WHAT THE TASK ASKS => Return every line of the listing below, unchanged, from its first line to the line holding "#[export] Instance state_ret", that line included.

AVAILABLE DATA =>
(* ===== verification/State.v ===== *)
(** * State passing

    Computations over a state [W], for the parts of the code that call the
    system or OpenSSL: the state holds what was called so far. *)

From S2P Require Import Prelude.

Definition stateM (W A : Type) : Type := W → A * W.

#[export] Instance state_ret W : MRet (stateM W) := λ A a w, (a, w).
#[export] Instance state_bind W : MBind (stateM W) := λ A B f m w, let '(a, w) := m w in f a w.
#[export] Instance state_fmap W : FMap (stateM W) := λ A B f m, a ← m; mret (f a).

Definition gets {W A} (f : W → A) : stateM W A := λ w, (f w, w).
Definition modify_state {W} (f : W → W) : stateM W unit := λ w, (tt, f w).

Lemma state_bind_run {W A B} (m : stateM W A) (f : A → stateM W B) a w w' : m w = (a, w') → (m ≫= f) w = f a w'.
Proof. unfold mbind, state_bind. by intros ->. Qed.

Lemma state_fmap_run {W A B} (f : A → B) (m : stateM W A) w : (f <$> m) w = (f (m w).1, (m w).2).
Proof. unfold fmap, state_fmap, mbind, state_bind. by destruct (m w). Qed.

(** ** What a computation adds to a log *)

Section log.
Context {W E : Type} (log : W → list E).

(** [m] adds events to the log, and [Q] relates them to its result. *)
Definition appends {A} (m : stateM W A) (Q : A → list E → Prop) : Prop := ∀ w, ∃ new,
  log (m w).2 = log w ++ new ∧ Q (m w).1 new.

Lemma appends_ret {A} (a : A) (Q : A → list E → Prop) : Q a [] → appends (mret a) Q.
Proof. intros HQ w. exists []. by rewrite app_nil_r. Qed.

Lemma appends_bind {A B} (m : stateM W A) (f : A → stateM W B) (P : A → list E → Prop) (Q : B → list E → Prop) :
  appends m P → (∀ a new, P a new → appends (f a) (λ b new', Q b (new ++ new'))) → appends (m ≫= f) Q.
Proof.
  intros Hm Hf w. destruct (Hm w) as (new & E1 & HP). unfold mbind, state_bind. destruct (m w) as [a w1]. cbn in *.
  destruct (Hf a new HP w1) as (new' & E2 & HQ). exists (new ++ new'). by rewrite E2, E1, app_assoc.
Qed.

Lemma appends_mono {A} (m : stateM W A) (P Q : A → list E → Prop) :
  appends m P → (∀ a new, P a new → Q a new) → appends m Q.
Proof. intros Hm HPQ w. destruct (Hm w) as (new & ? & ?). eauto. Qed.

(** [m] adds nothing. *)
Definition silent {A} (m : stateM W A) : Prop := appends m (λ _ new, new = []).

Lemma silent_ret {A} (a : A) : silent (mret a).
Proof. by apply appends_ret. Qed.

Lemma silent_bind {A B} (m : stateM W A) (f : A → stateM W B) : silent m → (∀ a, silent (f a)) → silent (m ≫= f).
Proof.
  intros Hm Hf. eapply appends_bind; [exact Hm|]. intros a new ->. apply Hf.
Qed.

Lemma appends_silent {A B} (m : stateM W A) (f : A → stateM W B) (Q : B → list E → Prop) :
  silent m → (∀ a, appends (f a) Q) → appends (m ≫= f) Q.
Proof. intros Hm Hf. eapply appends_bind; [exact Hm|]. intros a new ->. apply Hf. Qed.

Lemma silent_gets {A} (f : W → A) : silent (gets f).
Proof. intros w. exists []. by rewrite app_nil_r. Qed.

Lemma silent_modify (f : W → W) : (∀ w, log (f w) = log w) → silent (modify_state f).
Proof. intros Hf w. exists []. rewrite app_nil_r. split; [apply Hf|done]. Qed.
End log.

ANSWER TO THIS EXERCISE =>
(* ===== verification/State.v ===== *)
(** * State passing

    Computations over a state [W], for the parts of the code that call the
    system or OpenSSL: the state holds what was called so far. *)

From S2P Require Import Prelude.

Definition stateM (W A : Type) : Type := W → A * W.

#[export] Instance state_ret W : MRet (stateM W) := λ A a w, (a, w).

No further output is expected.